I grew up some 15 miles from a SAC (Strategic Air Command) base. I used to lie on my back in the schoolyard grass gazing heavenward as the lumbering refueling tankers floated by and watch fighters streak through the blue, anticipating the thunderous sonic boom that almost always followed. The sky was checkered with contrails and the cold war was at its zenith.
Times have changed. No Cold War. But I still have a fascination with military aircraft. Like many in my generation, I understand the importance of a strong defense capability. I like to keep tabs on defense company stocks. If the defense industry is sound, our country is safer.
With that said, let's take a look at Lockheed Martin (LMT) from a value investor's perspective. Shares are trading close to the $90 mark. Lockheed is a large cap approaching $29 billion with a trailing twelve month price to earnings ratio of 11.39 suggesting the stock might be a bargain. The price to earnings growth ratio is slightly less promising, reporting in some 56 basis points above the ideal. Price to book is exceedingly high compared to what traditional value investors would consider acceptable at 28.77. Lockheed's return on equity, however, would exceed anyone's expectations at 118.59%. Quarterly year-over-year revenue and earnings growth are mired in negative territory at -4.30 and -28.90, respectively. As we move to the fundamentals signaling financial strength, value investors are again disappointed. Debt to equity and current ratios are 645.36 and 1.16, respectively. The former is abysmal and the latter, while 'textbook', doesn't mean much in view of the former. Lockheed does pay a fairly robust dividend, yielding 3.4%, supported by a fairly reasonable payout ratio of 42%. The fundamentals, taken as a whole, aren't terribly impressive.
Before we press the eject button, I think we should research this company in more depth. After all, it has prospered for more than a century and is the wellspring of many premier fighter planes in our time; the F-16 Falcon, F-22 Raptor and most recently the F-35 Lightning II. Lockheed has also produced the greatest names in military air transport, such as the Hercules, Galaxy, and Super Galaxy airlifters.

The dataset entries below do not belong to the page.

(** readLine() with room for [n] bytes delivers the first [n - 1] bytes of
    the next line, newline included when it fits, whatever pieces the
    descriptor returns and however often it is interrupted, and consumes
    exactly that line; at end of file it returns 0; otherwise it fails with an
    error other than EINTR. It always returns. *)
Theorem readLine_correct fuel fd n s
    (Hn : 0 < n) (Hfuel : length (input s fd) + signals s < fuel) :
  post (fun r s' =>
    match r with
    | SOk res => res = readLine_result n (input s fd) /\
                 input s' fd = rest_of (input s fd)
    | SErr e => e <> EINTR
    end) (fun _ _ => False) (readLine fuel fd false n s).
Proof.
  unfold readLine. destruct (Nat.eqb_spec n 0) as [|_]; [lia|]. simpl orb. cbv iota.
  apply (iter_total _ (readLine_inv fd n (input s fd))
           (fun _ s' => length (input s' fd) + signals s')); [| |lia].
  2:{ exists []. simpl. rewrite take_nil. split_and!; [done|apply not_elem_of_nil|done..]. }
  intros [tot buf] s1 (seen & Hin & Hnl & Hbuf & Htot). simpl in Hbuf, Htot.
  apply post_bind. eapply post_mono; [| |exact (read_spec fd 1 s1 ltac:(lia))]; [|done].
  intros [[|ch bs]|e] s2.
  - intros (_ & Hin2 & Hnil & _). rewrite (Hnil eq_refl) in Hin2, Hin.
    simpl in Hin2. rewrite app_nil_r in Hin. rewrite Hin, rest_of_last by done.
    unfold readLine_result. rewrite line_of_last, <- Hbuf by done.
    subst tot. destruct (decide (buf = [])) as [->|Hne].
    + by rewrite bool_decide_eq_true_2.
    + rewrite bool_decide_eq_false_2 by tauto. by destruct buf.
  - intros (Hlen & Hin2 & _ & Hsig). simpl in Hlen. destruct bs; simpl in *; [|lia].
    rewrite Htot, Hbuf. rewrite Hin2 in Hin.
    assert (Heq : (if length (take (n - 1) seen) <? n - 1
              then (Datatypes.S (length (take (n - 1) seen)), take (n - 1) seen ++ [ch])
              else (length (take (n - 1) seen), take (n - 1) seen)) =
            (length (take (n - 1) (seen ++ [ch])), take (n - 1) (seen ++ [ch]))).
    { rewrite <- take_snoc_cap. destruct (_ <? n - 1); [|done].
      rewrite length_app. simpl. f_equal. lia. }
    rewrite Heq. unfold ceq. case_bool_decide as Hch; simpl.
    + subst ch. rewrite Hin, rest_of_newline by done. split; [|done].
      unfold readLine_result. rewrite line_of_newline by done.
      rewrite bool_decide_eq_false_2; [done|]. intros [_ Hx]. apply Hx.
      apply elem_of_app. right. by apply list_elem_of_singleton.
    + rewrite Hin2. split; [|simpl; lia]. exists (seen ++ [ch]). simpl.
      rewrite <- app_assoc. split_and!; [done| |done|done]. by apply not_elem_of_snoc.
  - intros (Hin2 & Hsig & Hintr). destruct (Z.eqb_spec e EINTR) as [He|He]; simpl; [|done].
    rewrite Hin2. split; [by exists seen; rewrite Hin2|]. specialize (Hintr He). lia.
Qed.

(** The characters of the structure not yet handed out are [p]. *)
Definition holds (rl : ReadLineBuf) (p : bytes) : Prop :=
  drop (rl_next rl) (take (Z.to_nat (rl_len rl)) (rl_buf rl)) = Some <$> p /\
  (p = [] -> (rl_len rl <= Z.of_nat (rl_next rl))%Z) /\
  (rl_len rl <= Z.of_nat (length (rl_buf rl)))%Z.

Lemma holds_init fd rl : holds (readLineBufInit fd rl) [].
Proof. split_and!; simpl; [done|lia|lia]. Qed.

Lemma holds_nonempty rl c p :
  holds rl (c :: p) -> (Z.of_nat (rl_next rl) < rl_len rl)%Z.
Proof.
  intros [Hd _]. destruct (decide (rl_len rl <= Z.of_nat (rl_next rl))%Z) as [Hle|]; [|lia].
  rewrite drop_ge in Hd; [done|]. rewrite length_take. lia.
Qed.

Lemma holds_head rl c p : holds rl (c :: p) -> rl_buf rl !! rl_next rl = Some (Some c).
Proof.
  intros Hh. pose proof (holds_nonempty _ _ _ Hh) as Hlt. destruct Hh as [Hd _].
  assert (Hl : drop (rl_next rl) (take (Z.to_nat (rl_len rl)) (rl_buf rl)) !! 0 = Some (Some c))
    by (by rewrite Hd).
  rewrite lookup_drop, Nat.add_0_r, lookup_take in Hl by lia.
  case_decide; [done|lia].
Qed.

Lemma holds_tail rl c p :
  holds rl (c :: p) ->
  holds (MkReadLineBuf (rl_fd rl) (rl_buf rl) (Datatypes.S (rl_next rl)) (rl_len rl)) p.
Proof.
  intros Hh. pose proof (holds_nonempty _ _ _ Hh) as Hlt. destruct Hh as (Hd & _ & Hlen).
  assert (Hd' : drop (Datatypes.S (rl_next rl)) (take (Z.to_nat (rl_len rl)) (rl_buf rl)) = Some <$> p).
  { rewrite <- Nat.add_1_r, <- drop_drop, Hd. done. }
  split_and!; [exact Hd'| |exact Hlen]. simpl. intros ->.
  apply (f_equal length) in Hd'. rewrite length_drop, length_take in Hd'. simpl in Hd'. lia.
Qed.

Lemma holds_fresh fd bs k buf :
  bs <> [] -> holds (MkReadLineBuf fd ((Some <$> bs) ++ drop k buf) 0 (Z.of_nat (length bs))) bs.
Proof.
  intros Hbs. unfold holds. cbn [rl_next rl_len rl_buf]. split_and!; [|done|].
  - rewrite Nat2Z.id, drop_0. apply take_app_length'. by rewrite length_fmap.
  - rewrite length_app, length_fmap. lia.
Qed.

Lemma readLineBuf_fill_spec rl p s :
  holds rl p ->
  post (fun '(rl', r) s' => rl_fd rl' = rl_fd rl /\
    exists p', holds rl' p' /\ p' ++ input s' (rl_fd rl) = p ++ input s (rl_fd rl) /\
    match r with
    | SOk true => p' <> []
    | SOk false => p ++ input s (rl_fd rl) = []
    | SErr _ => True
    end) (fun _ _ => False) (readLineBuf_fill rl s).
Proof.
  intros Hp. unfold readLineBuf_fill.
  destruct (Z.leb_spec (rl_len rl) (Z.of_nat (rl_next rl))) as [Hle|Hlt].
  - assert (p = []) as ->.
    { destruct p as [|c p]; [done|]. apply holds_nonempty in Hp. lia. }
    apply post_bind. eapply post_mono; [| |exact (read_spec (rl_fd rl) RL_MAX_BUF s ltac:(compute; lia))]; [|done].
    intros [[|b bs]|e] s'; simpl.
    + intros (_ & Hin & Hnil & _). split; [done|]. exists []. split_and!; [|done|auto].
      split_and!; simpl; [by rewrite take_0, drop_nil|lia|lia].
    + intros (_ & Hin & _). split; [done|]. exists (b :: bs). split_and!; [|done|done].
      by apply (holds_fresh _ (b :: bs)).
    + intros (Hin & _). split; [done|]. exists []. split_and!; [|done|done].
      split_and!; simpl; [by rewrite take_0, drop_nil|lia|lia].
  - simpl. split; [done|]. exists p. split_and!; [done|done|].
    intros ->. destruct Hp as (_ & Hp & _). specialize (Hp eq_refl). lia.
Qed.

Definition readLineBuf_inv (fd : Z) (n : nat) (unread0 : bytes)
    (x : ReadLineBuf * bytes) (s : S) : Prop :=
  exists seen p, holds x.1 p /\ rl_fd x.1 = fd /\ unread0 = seen ++ p ++ input s fd /\
    (newline ∉ seen) /\ x.2 = take n seen.

(** readLineBuf() hands out the stream line by line exactly as it would be
    read byte by byte: it stores the first [n] bytes of the next line, leaves
    precisely the bytes after that line for the next call (some buffered in
    the structure, the others still on the descriptor) whatever blocks read()
    returned, never touches an unwritten or out-of-range cell of its buffer,
    and always returns; after a failed read the structure is still usable. *)
Theorem readLineBuf_correct fuel rl p n s
    (Hn : 0 < n) (Hp : holds rl p)
    (Hfuel : length (p ++ input s (rl_fd rl)) < fuel) :
  let unread := p ++ input s (rl_fd rl) in
  post (fun '(rl', r) s' => exists p', holds rl' p' /\ rl_fd rl' = rl_fd rl /\
    match r with
    | SOk buffer => buffer = take n (line_of unread) /\
                    p' ++ input s' (rl_fd rl) = rest_of unread
    | SErr _ => (p' ++ input s' (rl_fd rl)) `suffix_of` unread
    end) (fun _ _ => False) (readLineBuf fuel rl false n s).
Proof.
  intros unread. unfold readLineBuf. destruct (Nat.eqb_spec n 0) as [|_]; [lia|]. simpl orb. cbv iota.
  apply (iter_total _ (readLineBuf_inv (rl_fd rl) n unread)
    (fun x s' => length (drop (rl_next x.1) (take (Z.to_nat (rl_len x.1)) (rl_buf x.1)))
                 + length (input s' (rl_fd rl)))).
  2:{ exists [], p. rewrite take_nil. split_and!; [done..|apply not_elem_of_nil|done]. }
  2:{ destruct Hp as [Hd _]. simpl. rewrite Hd, length_fmap, <- length_app. done. }
  clearbody unread. intros [rl1 buffer] s1 (seen & p1 & Hp1 & Hfd & Hun & Hnl & Hbuf). simpl in Hp1, Hfd, Hbuf.
  apply post_bind. eapply post_mono; [| |exact (readLineBuf_fill_spec rl1 p1 s1 Hp1)]; [|done].
  rewrite Hfd. intros [rl2 [[]|e]] s2 (Hfd2 & p2 & Hp2 & Hin & Hmore); cbv beta iota.
  - destruct p2 as [|c p2]; [done|].
    rewrite (holds_head _ _ _ Hp2). cbn [mjoin option_join deref]. rewrite mret_bind, Hbuf, take_snoc_cap.
    apply holds_tail in Hp2. rewrite Hun, <- Hin. unfold ceq. case_bool_decide as Hc.
    + subst c. exists p2. rewrite <- app_comm_cons. rewrite line_of_newline, rest_of_newline by done.
      split_and!; [done|simpl;congruence|done|done].
    + assert (Hlen : length (drop (rl_next rl1) (take (Z.to_nat (rl_len rl1)) (rl_buf rl1))) = length p1).
      { destruct Hp1 as [-> _]. apply length_fmap. }
      assert (Hlen2 := f_equal length (proj1 Hp2)). rewrite length_fmap in Hlen2.
      assert (Hlen3 := f_equal length Hin). rewrite !length_app in Hlen3.
      simpl in *. split.
      * exists (seen ++ [c]), p2. simpl. rewrite <- app_assoc.
        split_and!; [done|congruence|done|by apply not_elem_of_snoc|done].
      * rewrite Hlen2, Hlen. lia.
  - exists p2. rewrite Hun, <- Hin, Hmore in *. split_and!; [done|congruence| |].
    + rewrite app_nil_r, line_of_last by done. done.
    + rewrite app_nil_r, rest_of_last; done.
  - exists p2. split_and!; [done|congruence|]. exists seen. by rewrite Hun, <- Hin.
Qed.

I dove into the income statement and observed that revenues and gross profits have been basically flat for the past 3 fiscal years. Net income has declined at an average of 5% annually. Total stockholder equity has plummeted by almost 75%. To this grim scenario, add the failure of congress to enact voluntary budget cuts, which may result in $500 billion in automatic cuts in defense spending, effective January, 2013, and the future of Lockheed begins to come into question. All this negativity could turn on a dime, however. Lockheed's future is largely staked on the F-35 and its variations. Much as a new therapeutic drug works its way the maze of tests, twists and turns that is the Federal Drug Administration, so wends the F-35F through the Department of Defense and, of course, the various congressional oversight and budget committees. So does this reduce investment in Lockheed to a gamble, much in the same way an investment in most biotechnology stock is a gamble? Noted value investing guru John Shapiro of Chieftain Capital Investments has slashed his holdings in Lockheed by 23% but, he hasn't closed his position entirely. Read into that what you will.
Other defense contractors are facing challenges as well. The Boeing Company (BA) is trying to cash-in on Lockheed's software problems with the F-35. Boeing manufactures F/A-18 E/F Super Hornets and is pressing lawmakers and the Pentagon for $2 billion in additional funds to keep production alive. There are thousands of jobs at stake across several defense contractors which may influence lawmakers to aid Boeing in its quest to keep the Super Hornet alive. This would be a blow to Lockheed.
Boeing is broadly diversified compared to Lockheed. Boeing has a substantial presence as a manufacturer of civilian aircraft and would undoubtedly be in a position to weather the loss of the Super Hornet. Lockheed, however, isn't in a favorable position to lose the F-35 Lightning.
Boeing has a market cap more almost twice that of Lockheed and trades at about 14 times trailing twelve month earnings. It has a superior price to book at 15.69 and a return on equity that exceeds Lockheed's by 5.4%. Boeing's quarterly year-over-year revenue and earnings growth stand at 18.2% and 19.7% respectively, also superior to Lockheed's result. Boeing's debt to equity ratio (although far from stellar) is twice as nice as Lockheed's. The current ratios are comparable. Boeing's dividend yield is 2.3% with a payout ratio of 31%. Both these numbers are below Lockheed's. Boeing's 787 Dreamliner has been well received, but rising fuel costs and the inevitable havoc that reeks upon the airline industry's profits has the potential to derail Boeing's current position in the market.
Other players in the defense industry, such as Raytheon (RTN), General Electric (GE), and Honeywell (HON) are no doubt concerned about the pending reductions in defense spending. The fate of these stocks are tied together in a hundred different ways and although this Gordian knot will hold for a while, it is anyone's guess how long that is.
I plan to sit on the sidelines until I see which way the congressional wind blows on the question of defense cuts. Prudence may dictate that you consider a similar course. In any event, perform your due diligence on any stock that depends on the Department of Defense for a substantial share of its revenues.